The heart gives a little leap when the first strains of the violin of James Sanders announce the maestro’s deep dive into his Afro-Latin heritage [his mother was Dominican] with this magical repertoire on Evidencia. The detour that the violinist made via classical music at Yale, before plunging into the world of Afro-Latin music paid off handsomely. His playing is informed by exceptionally [hidden] virtuosity – hidden because everything he does is attentive to the music at hand.
Melody, harmony and rhythmic perfection of the music at hand always take precedence over virtuosity. His tone is bright enough to carry any climax. Listen to the flashing brilliance of “Descarga” or the manner in which he tears into “Tiempo de Pensar”, with his navigating down on the lower strings producing a tone that is burnished and dusky, making for a catch in the throat of the unsuspecting listener. Together with [first] arranger and pianist Leandro López Várady [and then] the rest of the Conjunto, who are fully attuned to his artistry and Mr Várady’s as well. Each of the performers articulates the overall musical narrative beautifully.
This is not to say that, as individual interpretations, each soloist is anything other than coherent, lyrical and often extremely lovely. The performances on “Descarga” and “Latin Flow” are typical of these sorts of magnificent executions: svelte harmonies provided by the piano and powerful horns of Steve Eisen, towering rhythms by the percussionists – Luis Rosario and José Rendón, and the drummer Jean-Christophe Leroy; and the thunderous bass of José Porcayo – everything bends to the will of the music while highlighting the poignant virtuoso performances.
Above all it feels as if these performers have got the scale of this eloquent music just right: nothing forced; no obvious straining for effect, just fresh, thoughtful and command interpretations shot through with poetry and alertness. This is real Afro-Latin chamber music, highlighted by the lustrous violin of James Sanders. This recording will give you more and more as you return to it and may even end up blowing you off your feet by the time you peruse as early as the second time. Bravo James Sanders… bravo Conjunto…

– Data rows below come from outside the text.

(** [strings.Contains s sub], used to read error messages. *)
Fixpoint contains (s sub : string) : bool :=
  String.prefix sub s ||
  match s with
  | EmptyString => false
  | String _ s' => contains s' sub
  end.

(** ** The wire types (package pb) *)

(** [pb.BinlogType] and [pb.EventType] are protobuf enums: a tag received
    on the wire that is none of the declared values is kept as a number. *)
Inductive BinlogType : Type :=
  | BinlogType_DML
  | BinlogType_DDL
  | BinlogType_other (tag : Z).

Inductive EventType : Type :=
  | EventType_Insert
  | EventType_Update
  | EventType_Delete
  | EventType_other (tag : Z).

(** [pb.Column], what [col.Unmarshal(c)] fills. *)
Record Column : Type := {
  Column_Name : string;
  Column_Tp : list byte;
  Column_MysqlType : string;
  Column_Value : list byte;
  Column_ChangedValue : list byte
}.

(** [pb.Event], by what its getters return ([GetSchemaName], [GetTableName]
    and [GetTp] give the zero value of an absent field). *)
Record Event : Type := {
  Event_SchemaName : string;
  Event_TableName : string;
  Event_Tp : EventType;
  Event_Row : list (list byte)
}.

Record DMLData : Type := {
  DMLData_Events : list Event
}.

(** [GetEvents] of a pointer to [pb.DMLData], nil when the pointer is. *)
Definition GetEvents (data : option DMLData) : list Event :=
  match data with
  | Some d => DMLData_Events d
  | None => []
  end.

Record Binlog : Type := {
  Binlog_Tp : BinlogType;
  Binlog_DmlData : option DMLData;
  Binlog_DdlQuery : list byte
}.

(** ** The statements of the parser (package ast) *)

(** [model.CIStr]: the original string and its lower-case form. *)
Record CIStr : Type := {
  CIStr_O : string;
  CIStr_L : string
}.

Track list – 1: Arabesque; 2: Descarga; 3: Tiempo de Pensar; 4: Latin Flow; 5: Ukrainian Folk Song
Personnel – James Sanders: violin and leader; Leandro López Várady: piano; Luis Rosario: bongos and percussion; José Rendón: conga and bongos ; Jean-Christophe Leroy: drums; José Porcayo: bass; Steve Eisen: tenor saxophone, flute and alto flute
Released – 2021
Label – Amadeo Records 
Runtime – 42:03
Adrien Brandeis: Siempre Más Allá
Listening to the music of Siempre Más Allá, it certainly seems that the young French pianist, Adrien Brandeis has strengthened the belief that he is a proverbial citizen of the Afro-Caribbean universe. To be clear Mr Brandeis still loves all music and swings as hard as any pianist who loves Black American Music – that is, music that you can sing and dance to. But also continues to be beguiled by the rolling thunder of Afro-Caribbean music. The wild call of the rhythms and the joie de vivre of the questing melodies and harmonies not only appeal to his ear, but also speak to him in the hidden parts of his heart.
By his own admission Siempre Más Allá took root during three tours to Mexico undertaken under the aegis of the Fédération des Alliances Françaises du Mexique. The virtually all-Afro-Cuban repertoire of the album radiates charm at every turn. These disarmingly natural and eloquent performances bring out the music’s inherent drama and penchant for tumbao with a deft touch while indulging Brandeis’ lyrical instincts to the full. Meticulously balanced, the four quartet pieces, the trio and duo pieces feel as if they are chamber works. Brandeis’ astonishingly insightful playing is musically captivating and technically blemishless. Each phrase rings so completely true that one can’t imagine the music played any other way.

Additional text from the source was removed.